> [Task]
Every line of the material is to be set down exactly as written.

*** Opening Exercise data ***

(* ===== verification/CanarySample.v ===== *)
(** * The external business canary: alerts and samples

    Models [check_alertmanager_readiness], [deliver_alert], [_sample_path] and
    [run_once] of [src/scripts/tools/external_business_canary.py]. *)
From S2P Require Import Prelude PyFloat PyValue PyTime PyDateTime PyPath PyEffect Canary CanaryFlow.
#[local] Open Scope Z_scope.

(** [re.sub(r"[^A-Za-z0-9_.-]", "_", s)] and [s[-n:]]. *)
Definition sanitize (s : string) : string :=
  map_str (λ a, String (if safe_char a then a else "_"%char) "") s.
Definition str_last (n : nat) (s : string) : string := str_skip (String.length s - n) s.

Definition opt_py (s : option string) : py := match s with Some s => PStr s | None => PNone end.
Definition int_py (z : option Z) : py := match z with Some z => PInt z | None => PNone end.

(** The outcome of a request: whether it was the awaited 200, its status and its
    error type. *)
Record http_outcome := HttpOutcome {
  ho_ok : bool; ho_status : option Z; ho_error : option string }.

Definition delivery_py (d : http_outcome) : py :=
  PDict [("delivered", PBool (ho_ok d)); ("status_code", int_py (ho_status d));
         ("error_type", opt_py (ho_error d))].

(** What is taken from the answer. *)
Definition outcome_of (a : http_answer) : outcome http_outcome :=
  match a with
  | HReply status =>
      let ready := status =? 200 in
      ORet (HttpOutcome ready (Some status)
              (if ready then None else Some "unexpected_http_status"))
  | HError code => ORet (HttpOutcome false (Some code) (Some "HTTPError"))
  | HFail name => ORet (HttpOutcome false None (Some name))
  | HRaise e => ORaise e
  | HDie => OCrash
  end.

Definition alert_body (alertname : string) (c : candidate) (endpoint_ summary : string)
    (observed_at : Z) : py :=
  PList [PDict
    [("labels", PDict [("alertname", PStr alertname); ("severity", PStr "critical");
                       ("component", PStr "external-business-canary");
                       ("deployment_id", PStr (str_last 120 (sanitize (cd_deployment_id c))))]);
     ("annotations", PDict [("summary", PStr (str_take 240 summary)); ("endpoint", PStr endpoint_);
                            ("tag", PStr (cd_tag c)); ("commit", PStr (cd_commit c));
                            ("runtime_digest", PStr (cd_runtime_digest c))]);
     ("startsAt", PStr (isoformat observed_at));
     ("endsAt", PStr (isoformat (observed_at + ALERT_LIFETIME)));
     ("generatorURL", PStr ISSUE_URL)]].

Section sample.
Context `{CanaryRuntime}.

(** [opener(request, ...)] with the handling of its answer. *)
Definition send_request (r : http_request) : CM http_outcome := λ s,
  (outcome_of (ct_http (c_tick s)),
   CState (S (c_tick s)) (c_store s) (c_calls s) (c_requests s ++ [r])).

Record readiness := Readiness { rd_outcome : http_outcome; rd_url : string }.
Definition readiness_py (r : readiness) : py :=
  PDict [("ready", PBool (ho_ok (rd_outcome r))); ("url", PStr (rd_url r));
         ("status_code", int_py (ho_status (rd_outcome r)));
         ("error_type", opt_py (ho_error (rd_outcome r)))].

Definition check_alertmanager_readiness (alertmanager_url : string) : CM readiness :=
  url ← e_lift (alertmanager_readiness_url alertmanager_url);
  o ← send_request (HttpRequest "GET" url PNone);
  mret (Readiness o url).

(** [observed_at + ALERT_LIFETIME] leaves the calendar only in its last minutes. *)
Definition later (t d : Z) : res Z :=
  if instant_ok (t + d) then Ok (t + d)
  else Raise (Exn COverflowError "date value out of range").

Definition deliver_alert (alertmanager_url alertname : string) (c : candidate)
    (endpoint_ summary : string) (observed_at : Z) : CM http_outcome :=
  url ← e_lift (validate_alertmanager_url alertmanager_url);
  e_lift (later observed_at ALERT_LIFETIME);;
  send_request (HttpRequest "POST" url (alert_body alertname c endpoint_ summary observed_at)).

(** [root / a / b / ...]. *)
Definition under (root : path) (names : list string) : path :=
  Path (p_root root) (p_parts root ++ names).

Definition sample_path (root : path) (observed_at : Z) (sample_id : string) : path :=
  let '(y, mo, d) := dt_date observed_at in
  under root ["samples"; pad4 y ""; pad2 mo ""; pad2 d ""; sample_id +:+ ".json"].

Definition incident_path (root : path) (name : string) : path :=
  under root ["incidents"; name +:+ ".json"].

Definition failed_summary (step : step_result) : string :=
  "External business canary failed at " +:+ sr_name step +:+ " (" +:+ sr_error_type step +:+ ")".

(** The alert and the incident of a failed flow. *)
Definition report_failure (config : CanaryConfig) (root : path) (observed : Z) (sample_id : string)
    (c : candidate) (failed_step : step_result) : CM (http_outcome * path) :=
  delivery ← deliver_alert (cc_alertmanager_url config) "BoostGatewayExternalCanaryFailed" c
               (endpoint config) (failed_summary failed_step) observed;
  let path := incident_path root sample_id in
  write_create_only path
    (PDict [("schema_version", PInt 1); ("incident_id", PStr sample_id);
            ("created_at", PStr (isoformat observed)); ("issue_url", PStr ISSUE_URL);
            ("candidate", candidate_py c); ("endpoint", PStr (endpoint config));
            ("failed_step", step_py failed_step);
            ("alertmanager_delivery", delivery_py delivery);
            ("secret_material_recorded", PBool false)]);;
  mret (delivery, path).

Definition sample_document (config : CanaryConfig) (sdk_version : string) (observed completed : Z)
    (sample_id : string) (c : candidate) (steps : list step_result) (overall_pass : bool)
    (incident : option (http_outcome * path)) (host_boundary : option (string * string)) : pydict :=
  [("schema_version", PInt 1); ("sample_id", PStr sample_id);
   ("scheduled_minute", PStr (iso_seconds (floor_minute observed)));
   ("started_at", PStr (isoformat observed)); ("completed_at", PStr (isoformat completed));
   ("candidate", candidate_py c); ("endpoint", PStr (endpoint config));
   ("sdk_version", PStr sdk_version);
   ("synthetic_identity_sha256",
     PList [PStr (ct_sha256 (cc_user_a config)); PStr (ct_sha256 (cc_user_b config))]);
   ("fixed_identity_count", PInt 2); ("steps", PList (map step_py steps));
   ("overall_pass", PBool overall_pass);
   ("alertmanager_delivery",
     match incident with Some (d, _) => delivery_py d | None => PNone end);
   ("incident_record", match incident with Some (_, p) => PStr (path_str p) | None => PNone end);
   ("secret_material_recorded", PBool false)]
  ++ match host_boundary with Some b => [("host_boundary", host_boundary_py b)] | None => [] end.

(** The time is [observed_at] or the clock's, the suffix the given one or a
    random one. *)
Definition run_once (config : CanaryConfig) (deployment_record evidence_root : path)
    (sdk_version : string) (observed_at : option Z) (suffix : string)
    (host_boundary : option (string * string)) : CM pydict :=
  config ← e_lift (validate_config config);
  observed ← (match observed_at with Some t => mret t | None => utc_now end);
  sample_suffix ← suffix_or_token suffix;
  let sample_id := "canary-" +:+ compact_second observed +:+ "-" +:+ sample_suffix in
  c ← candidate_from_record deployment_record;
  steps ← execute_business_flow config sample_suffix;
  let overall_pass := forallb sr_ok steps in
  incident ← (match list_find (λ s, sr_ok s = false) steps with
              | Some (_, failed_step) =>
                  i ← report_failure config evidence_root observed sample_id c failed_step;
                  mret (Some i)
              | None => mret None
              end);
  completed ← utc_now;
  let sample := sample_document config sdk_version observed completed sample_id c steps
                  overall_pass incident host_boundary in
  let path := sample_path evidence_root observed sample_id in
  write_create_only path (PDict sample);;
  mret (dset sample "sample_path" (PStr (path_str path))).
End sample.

*** Closing Exercise data ***

> [Output below]
(* ===== verification/CanarySample.v ===== *)
(** * The external business canary: alerts and samples

    Models [check_alertmanager_readiness], [deliver_alert], [_sample_path] and
    [run_once] of [src/scripts/tools/external_business_canary.py]. *)
From S2P Require Import Prelude PyFloat PyValue PyTime PyDateTime PyPath PyEffect Canary CanaryFlow.
#[local] Open Scope Z_scope.

(** [re.sub(r"[^A-Za-z0-9_.-]", "_", s)] and [s[-n:]]. *)
Definition sanitize (s : string) : string :=
  map_str (λ a, String (if safe_char a then a else "_"%char) "") s.
Definition str_last (n : nat) (s : string) : string := str_skip (String.length s - n) s.

Definition opt_py (s : option string) : py := match s with Some s => PStr s | None => PNone end.
Definition int_py (z : option Z) : py := match z with Some z => PInt z | None => PNone end.

(** The outcome of a request: whether it was the awaited 200, its status and its
    error type. *)
Record http_outcome := HttpOutcome {
  ho_ok : bool; ho_status : option Z; ho_error : option string }.

Definition delivery_py (d : http_outcome) : py :=
  PDict [("delivered", PBool (ho_ok d)); ("status_code", int_py (ho_status d));
         ("error_type", opt_py (ho_error d))].

(** What is taken from the answer. *)
Definition outcome_of (a : http_answer) : outcome http_outcome :=
  match a with
  | HReply status =>
      let ready := status =? 200 in
      ORet (HttpOutcome ready (Some status)
              (if ready then None else Some "unexpected_http_status"))
  | HError code => ORet (HttpOutcome false (Some code) (Some "HTTPError"))
  | HFail name => ORet (HttpOutcome false None (Some name))
  | HRaise e => ORaise e
  | HDie => OCrash
  end.

Definition alert_body (alertname : string) (c : candidate) (endpoint_ summary : string)
    (observed_at : Z) : py :=
  PList [PDict
    [("labels", PDict [("alertname", PStr alertname); ("severity", PStr "critical");
                       ("component", PStr "external-business-canary");
                       ("deployment_id", PStr (str_last 120 (sanitize (cd_deployment_id c))))]);
     ("annotations", PDict [("summary", PStr (str_take 240 summary)); ("endpoint", PStr endpoint_);
                            ("tag", PStr (cd_tag c)); ("commit", PStr (cd_commit c));
                            ("runtime_digest", PStr (cd_runtime_digest c))]);
     ("startsAt", PStr (isoformat observed_at));
     ("endsAt", PStr (isoformat (observed_at + ALERT_LIFETIME)));
     ("generatorURL", PStr ISSUE_URL)]].

Section sample.
Context `{CanaryRuntime}.

(** [opener(request, ...)] with the handling of its answer. *)
Definition send_request (r : http_request) : CM http_outcome := λ s,
  (outcome_of (ct_http (c_tick s)),
   CState (S (c_tick s)) (c_store s) (c_calls s) (c_requests s ++ [r])).

Record readiness := Readiness { rd_outcome : http_outcome; rd_url : string }.
Definition readiness_py (r : readiness) : py :=
  PDict [("ready", PBool (ho_ok (rd_outcome r))); ("url", PStr (rd_url r));
         ("status_code", int_py (ho_status (rd_outcome r)));
         ("error_type", opt_py (ho_error (rd_outcome r)))].

Definition check_alertmanager_readiness (alertmanager_url : string) : CM readiness :=
  url ← e_lift (alertmanager_readiness_url alertmanager_url);
  o ← send_request (HttpRequest "GET" url PNone);
  mret (Readiness o url).

(** [observed_at + ALERT_LIFETIME] leaves the calendar only in its last minutes. *)
Definition later (t d : Z) : res Z :=
  if instant_ok (t + d) then Ok (t + d)
  else Raise (Exn COverflowError "date value out of range").

Definition deliver_alert (alertmanager_url alertname : string) (c : candidate)
    (endpoint_ summary : string) (observed_at : Z) : CM http_outcome :=
  url ← e_lift (validate_alertmanager_url alertmanager_url);
  e_lift (later observed_at ALERT_LIFETIME);;
  send_request (HttpRequest "POST" url (alert_body alertname c endpoint_ summary observed_at)).

(** [root / a / b / ...]. *)
Definition under (root : path) (names : list string) : path :=
  Path (p_root root) (p_parts root ++ names).

Definition sample_path (root : path) (observed_at : Z) (sample_id : string) : path :=
  let '(y, mo, d) := dt_date observed_at in
  under root ["samples"; pad4 y ""; pad2 mo ""; pad2 d ""; sample_id +:+ ".json"].

Definition incident_path (root : path) (name : string) : path :=
  under root ["incidents"; name +:+ ".json"].

Definition failed_summary (step : step_result) : string :=
  "External business canary failed at " +:+ sr_name step +:+ " (" +:+ sr_error_type step +:+ ")".

(** The alert and the incident of a failed flow. *)
Definition report_failure (config : CanaryConfig) (root : path) (observed : Z) (sample_id : string)
    (c : candidate) (failed_step : step_result) : CM (http_outcome * path) :=
  delivery ← deliver_alert (cc_alertmanager_url config) "BoostGatewayExternalCanaryFailed" c
               (endpoint config) (failed_summary failed_step) observed;
  let path := incident_path root sample_id in
  write_create_only path
    (PDict [("schema_version", PInt 1); ("incident_id", PStr sample_id);
            ("created_at", PStr (isoformat observed)); ("issue_url", PStr ISSUE_URL);
            ("candidate", candidate_py c); ("endpoint", PStr (endpoint config));
            ("failed_step", step_py failed_step);
            ("alertmanager_delivery", delivery_py delivery);
            ("secret_material_recorded", PBool false)]);;
  mret (delivery, path).

Definition sample_document (config : CanaryConfig) (sdk_version : string) (observed completed : Z)
    (sample_id : string) (c : candidate) (steps : list step_result) (overall_pass : bool)
    (incident : option (http_outcome * path)) (host_boundary : option (string * string)) : pydict :=
  [("schema_version", PInt 1); ("sample_id", PStr sample_id);
   ("scheduled_minute", PStr (iso_seconds (floor_minute observed)));
   ("started_at", PStr (isoformat observed)); ("completed_at", PStr (isoformat completed));
   ("candidate", candidate_py c); ("endpoint", PStr (endpoint config));
   ("sdk_version", PStr sdk_version);
   ("synthetic_identity_sha256",
     PList [PStr (ct_sha256 (cc_user_a config)); PStr (ct_sha256 (cc_user_b config))]);
   ("fixed_identity_count", PInt 2); ("steps", PList (map step_py steps));
   ("overall_pass", PBool overall_pass);
   ("alertmanager_delivery",
     match incident with Some (d, _) => delivery_py d | None => PNone end);
   ("incident_record", match incident with Some (_, p) => PStr (path_str p) | None => PNone end);
   ("secret_material_recorded", PBool false)]
  ++ match host_boundary with Some b => [("host_boundary", host_boundary_py b)] | None => [] end.

(** The time is [observed_at] or the clock's, the suffix the given one or a
    random one. *)
Definition run_once (config : CanaryConfig) (deployment_record evidence_root : path)
    (sdk_version : string) (observed_at : option Z) (suffix : string)
    (host_boundary : option (string * string)) : CM pydict :=
  config ← e_lift (validate_config config);
  observed ← (match observed_at with Some t => mret t | None => utc_now end);
  sample_suffix ← suffix_or_token suffix;
  let sample_id := "canary-" +:+ compact_second observed +:+ "-" +:+ sample_suffix in
  c ← candidate_from_record deployment_record;
  steps ← execute_business_flow config sample_suffix;
  let overall_pass := forallb sr_ok steps in
  incident ← (match list_find (λ s, sr_ok s = false) steps with
              | Some (_, failed_step) =>
                  i ← report_failure config evidence_root observed sample_id c failed_step;
                  mret (Some i)
              | None => mret None
              end);
  completed ← utc_now;
  let sample := sample_document config sdk_version observed completed sample_id c steps
                  overall_pass incident host_boundary in
  let path := sample_path evidence_root observed sample_id in
  write_create_only path (PDict sample);;
  mret (dset sample "sample_path" (PStr (path_str path))).
End sample.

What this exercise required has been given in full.